When injecting noise, the standard deviation of the Guassian noise (reference numpy.random.normal
) is proportional to 1/n_effective
. This method has its downsides - it’s directly dependant on the number of particles in the system, and must be finely tuned depending on the context in order for it to not ‘over-prioritize’ variation in particle positions.
Challenges
In general, debugging the system came down to writing incremental bits of code / logic and testing as often as possible.
In particular, one significant challenge for us was keeping track of and jumping between the coordinate frames. The lidar scan, the robots in-built odometry, and the robot itself all live in different coordinate systems and must be transformed between. These are pretty tough to conceptualize. Luckily the tf module takes care of much of the work behind the scenes. This was likely the largest conceptual hurdle for us to overcome.
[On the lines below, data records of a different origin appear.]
Lemma kinv_new_sem runner taken doomed s v :
  kinv ts rl ss runner taken doomed -> ss !! s = None -> 0 <= v <= int32_max ->
  kinv ts rl (<[s := Semaphore_new v]> ss) runner taken doomed.
Proof.
  intros [H1 H2 H3 H4 H5 H6 H7 H8 H9 H10 H11] Hs Hv. split; try done.
  - intros s' sem' Hs'. lk s s'; [by simplify_eq|by eapply H5].
  - intros s' sem' Hs'. lk s s'; [simplify_eq; simpl; split; [constructor|set_solver]|by eapply H6].
  - intros u thu Hu. specialize (H7 u thu Hu). destruct (t_status thu); try done.
    destruct H7 as [?|(s' & sem' & ? & Hs' & ?)]; [by left|right]. exists s', sem'.
    rewrite lookup_insert_ne; [done|congruence].
  - intros u thu s' Hu Ha. destruct (decide (s' = s)) as [->|]; [rewrite lookup_insert_eq; eauto|].
    rewrite lookup_insert_ne by done. by eapply H10.
  - intros s' sem' Hs' Hq. lk s s'; [by simplify_eq|by eapply H11].
Qed.

(** The finished thread is deleted. *)
Lemma kinv_destroy runner taken t :
  kinv ts rl ss runner taken (Some t) -> kinv (delete t ts) rl ss runner taken None.
Proof.
  intros [H1 H2 H3 H4 H5 H6 H7 H8 H9 H10 H11]. destruct (H8 t eq_refl) as (th & Ht & Hst & Ha).
  assert (HL : forall u thu, ts !! u = Some thu -> t_status thu <> BLOCKED \/ at_ thu <> InFinish -> delete t ts !! u = Some thu).
  { intros u thu Hu Hne. rewrite lookup_delete_ne; [done|]. intros <-. destruct Hne; congruence. }
  assert (HC : forall u, can_run ts u -> can_run (delete t ts) u).
  { intros u (thu & E & Hs & Hf & ?). exists thu. split; [|done]. apply HL; auto. }
  assert (HD : forall u thu, delete t ts !! u = Some thu -> ts !! u = Some thu).
  { intros u thu Hu. by apply lookup_delete_Some in Hu as [_ ?]. }
  split; try done.
  - intros u Hu. destruct (H1 u Hu) as (thu & E & ? & ?). exists thu. split; [|done]. apply HL; auto.
  - intros u Hu. destruct (H2 u Hu). auto.
  - auto.
  - intros s sem Hs. destruct (H6 _ _ Hs) as [Hnd Hq]. split; [done|]. intros u Hu.
    destruct (Hq u Hu) as (thu & E' & ? & Hat). exists thu. split; [|done]. apply HL; [done|]. right. by rewrite Hat.
  - intros u thu Hu. exact (H7 _ _ (HD _ _ Hu)).
  - intros u thu Hu. exact (H9 _ _ (HD _ _ Hu)).
  - intros u thu s Hu. exact (H10 _ _ _ (HD _ _ Hu)).
  - intros s sem Hs Hq. rewrite (woken_delete _ _ _ _ Ht), waking_blocked by done. specialize (H11 s sem Hs Hq). simpl. lia.
Qed.

End KinvSteps.

(** *** Saving and restoring the user registers *)

Lemma read_registers_spec n i m :
  lenZ (registers m) = NumTotalRegs -> 0 <= i -> i + Z.of_nat n <= NumTotalRegs ->
  exists rs, read_registers n i m = Ok rs /\ lenZ rs = Z.of_nat n /\
    forall j, 0 <= j < Z.of_nat n -> rs.[j] = (registers m).[i + j].
Proof.
  intros Hl. revert i. induction n as [|n IH]; intros i Hi Hn; cbn [read_registers].
  - exists []. conjs; [done..|]. lia.
  - unfold Machine_ReadRegister. unfold NumTotalRegs in *.
    rewrite (proj2 (Z.leb_le 0 i)), (proj2 (Z.ltb_lt i 40)) by lia. simpl.
    destruct (lookupZ_range (registers m) i) as [v Hv]; [lia|]. rewrite Hv. simpl.
    destruct (IH (i + 1)) as (rs & -> & Hlr & Hr); [lia..|]. simpl. exists (v :: rs).
    conjs; [done|unfold lenZ in *; cbn [length]; lia|]. intros j Hj. rewrite lookupZ_cons.
    destruct (Z.eqb_spec j 0) as [->|]; [by rewrite Z.add_0_r|].
    rewrite (proj2 (Z.ltb_ge j 0)), Hr by lia. f_equal. lia.
Qed.

Lemma SaveUserState_spec m th :
  lenZ (registers m) = NumTotalRegs -> Thread_SaveUserState m th = Ok (with_regs th (registers m)).
Proof.
  intros Hl. unfold Thread_SaveUserState.
  destruct (read_registers_spec (Z.to_nat NumTotalRegs) 0 m Hl) as (rs & -> & Hlr & Hr); [done..|]. simpl. do 2 f_equal.
  apply lookupZ_ext; [by rewrite Hl, Hlr|]. intros j Hj. rewrite Hr by lia. f_equal.
Qed.

Lemma write_registers_spec n i vs m :
  lenZ (registers m) = NumTotalRegs -> lenZ vs = NumTotalRegs -> 0 <= i -> i + Z.of_nat n = NumTotalRegs ->
  exists rs, write_registers n i vs m = Ok (set_registers m rs) /\ lenZ rs = NumTotalRegs /\
    forall j, rs.[j] = if i <=? j then vs.[j] else (registers m).[j].
Proof.
  intros Hl Hv. revert i m Hl. induction n as [|n IH]; intros i m Hl Hi Hn; cbn [write_registers].
  - exists (registers m). conjs; [by destruct m|done|]. intros j. destruct (Z.leb_spec i j); [|done].
    rewrite !lookupZ_None by lia. done.
  - destruct (lookupZ_range vs i) as [v Ev]; [lia|]. rewrite Ev. simpl. unfold Machine_WriteRegister.
    rewrite (proj2 (Z.leb_le 0 i)), (proj2 (Z.ltb_lt i NumTotalRegs)) by lia. simpl.
    destruct (IH (i + 1) (set_reg m i v)) as (rs & -> & Hlr & Hr); [by rewrite lenZ_set_reg|lia..|].
    exists rs. conjs; [done..|]. intros j. rewrite Hr. simpl.
    destruct (Z.leb_spec (i + 1) j), (Z.leb_spec i j); try lia; try done.
    + assert (j = i) as -> by lia. rewrite lookupZ_insertZ_eq; [done|lia].
    + by rewrite lookupZ_insertZ_ne by lia.
Qed.

Lemma RestoreUserState_spec m th :
  lenZ (registers m) = NumTotalRegs -> lenZ (userRegisters th) = NumTotalRegs ->
  Thread_RestoreUserState m th = Ok (set_registers m (userRegisters th)).
Proof.
  intros Hl Hv. unfold Thread_RestoreUserState.
  destruct (write_registers_spec (Z.to_nat NumTotalRegs) 0 (userRegisters th) m Hl Hv) as (rs & -> & Hlr & Hr); [done..|].
  do 2 f_equal. apply lookupZ_ext; [congruence|]. intros j Hj. rewrite Hr.
  by rewrite (proj2 (Z.leb_le 0 j)) by lia.
Qed.

(** *** The operations keep the invariant and never fail *)

Lemma upd_thread_ok k t th f :
  threads k !! t = Some th -> upd_thread k t f = Ok (set_threads k (<[t := f th]> (threads k))).
Proof. intros H. unfold upd_thread. by rewrite H. Qed.

Definition saved (k : Kernel) (th : Thread) : Thread :=
  match space th with Some _ => with_regs th (registers (cpu k)) | None => th end.

Lemma CheckOverflow_ok th : stack th = None \/ stack th = Some STACK_FENCEPOST -> Thread_CheckOverflow th = Ok tt.
Proof. unfold Thread_CheckOverflow. by intros [-> | ->]. Qed.

(** [Run] up to the switch, from a state with nobody running. *)
Lemma Run_ok k t :
  kinv (threads k) (readyList k) (semaphores k) None (Some t) (threadToBeDestroyed k) ->
  is_Some (threads k !! currentThread k) -> lenZ (registers (cpu k)) = NumTotalRegs ->
  exists k', Scheduler_Run k t = Ok k' /\ kernel_wf k' /\ readyList k' = readyList k /\
    semaphores k' = semaphores k /\ currentThread k' = t /\ idle k' = false /\ cpu k' = cpu k /\
    (forall u, u <> currentThread k -> userRegisters <$> threads k' !! u = userRegisters <$> threads k !! u) /\
    (forall th, threads k !! currentThread k = Some th ->
       userRegisters <$> threads k' !! currentThread k = Some (userRegisters (saved k th))).
Proof.
  intros Hinv [old Hold] Hcpu. unfold Scheduler_Run. rewrite Hold. cbn [deref mbind outcome_bind].
  destruct (ki_thread _ _ _ _ _ _ Hinv _ _ Hold) as [Hregs Hstk].
  assert (E : (match space old with Some sp => old ← Thread_SaveUserState (cpu k) old; Ok old | None => Ok old end)
            = Ok (saved k old)).
  { unfold saved. destruct (space old); [|done]. by rewrite SaveUserState_spec. }
  rewrite E. cbn [mbind outcome_bind].
  assert (Hs : t_status (saved k old) = t_status old /\ at_ (saved k old) = at_ old /\ stack (saved k old) = stack old /\
               lenZ (userRegisters (saved k old)) = NumTotalRegs /\ space (saved k old) = space old).
  { unfold saved. destruct (space old) eqn:?; done. }
  destruct Hs as (Hs1 & Hs2 & Hs3 & Hs4 & Hs5).
  set (k1 := set_threads k (<[currentThread k := saved k old]> (threads k))).
  replace (match space (saved k old) with Some sp => set_cpu k1 (AddrSpace_SaveState sp (cpu k1)) | None => k1 end) with k1
    by (destruct (space (saved k old)); [|done]; unfold set_cpu, AddrSpace_SaveState; by destruct k1).
  rewrite CheckOverflow_ok by (by rewrite Hs3). cbn [mbind outcome_bind].
  pose proof (kinv_same _ _ _ _ _ _ _ _ _ Hinv Hold Hs1 Hs2 Hs3 Hs4) as Hinv1.
  destruct (ki_taken _ _ _ _ _ _ Hinv1 t eq_refl) as [_ (th & Hth & _)].
  rewrite (upd_thread_ok _ _ th) by exact Hth. eexists. split; [done|].
  pose proof (kinv_run _ _ _ _ _ _ Hinv1 Hth) as Hinv2.
  conjs; try done; simpl.
  - split; simpl; [done| |done]. eexists. rewrite lookup_insert_eq. done.
  - intros u Hu. destruct (decide (u = t)) as [->|].
    + rewrite lookup_insert_eq. rewrite lookup_insert_ne in Hth by done. by rewrite Hth.
    + by rewrite !lookup_insert_ne by done.
  - intros th0 Hth0. assert (th0 = old) as -> by congruence. destruct (decide (currentThread k = t)) as [Heq|].
    + rewrite Heq, lookup_insert_eq. rewrite Heq, lookup_insert_eq in Hth. by simplify_eq.
    + by rewrite lookup_insert_ne, lookup_insert_eq by done.
Qed.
Later in the project, we faced some issues injecting noise and variability into our filter. Even after rooting out some simple bugs, we realized that setting an appropriate noise level and ensuring a reasonable variation in the particles was no small feat, and required a ridiculous amount of fine-tuning. It was very easy to come out with an overly or not aggressive particle filter. We eventually switched to the n_effective method, which isn’t perfect but is an improvement.
Improvements for the future
Obviously this particle filter leaves some to be desired. It works decently when given an accurate estimate and a clean map with time & patience to lock in its best guess of the robot’s state.
To improve performance, we’ve considered both some minor adjustments and bigger picture changes to our algorithm.
- Vary not only the noise, but the number of particles resampled based on the variance score
n_effective
- Improve and tune in motor model/noise injection
- Experiment with higher and lower numbers of particles depending on map characteristics
- Optimize code for memory and time complexity to enable a faster timestep
- Detect if the particle cloud has diverged and work to resolve the divergence using clustering algorithms
- Experiment with a more versatile way of computing robot location than a weighted average of particle position The above changes are intended to be a list of ideas that warrant exploration rather than a prescribed set of instructions to a better filter.
Lessons Learned
- This was the first time we were forced to use bag files. This was extremely powerful and made testing 1000 percent faster. This is something we will carry on to future projects where applicable.
- Dividing work so that two people could be developing independently greatly increased our productivity. For example we would implement a calculation without adding noise, and then someone could work on the noise implementation and someone could work on the next calculation concurrently while still being able to test the code and avoid most merge conflicts.
- Systems quickly become too big for print statements! While we used print statements to track which case’s our code is transitioning to, visualizations or doing small tests to verify logic is a must.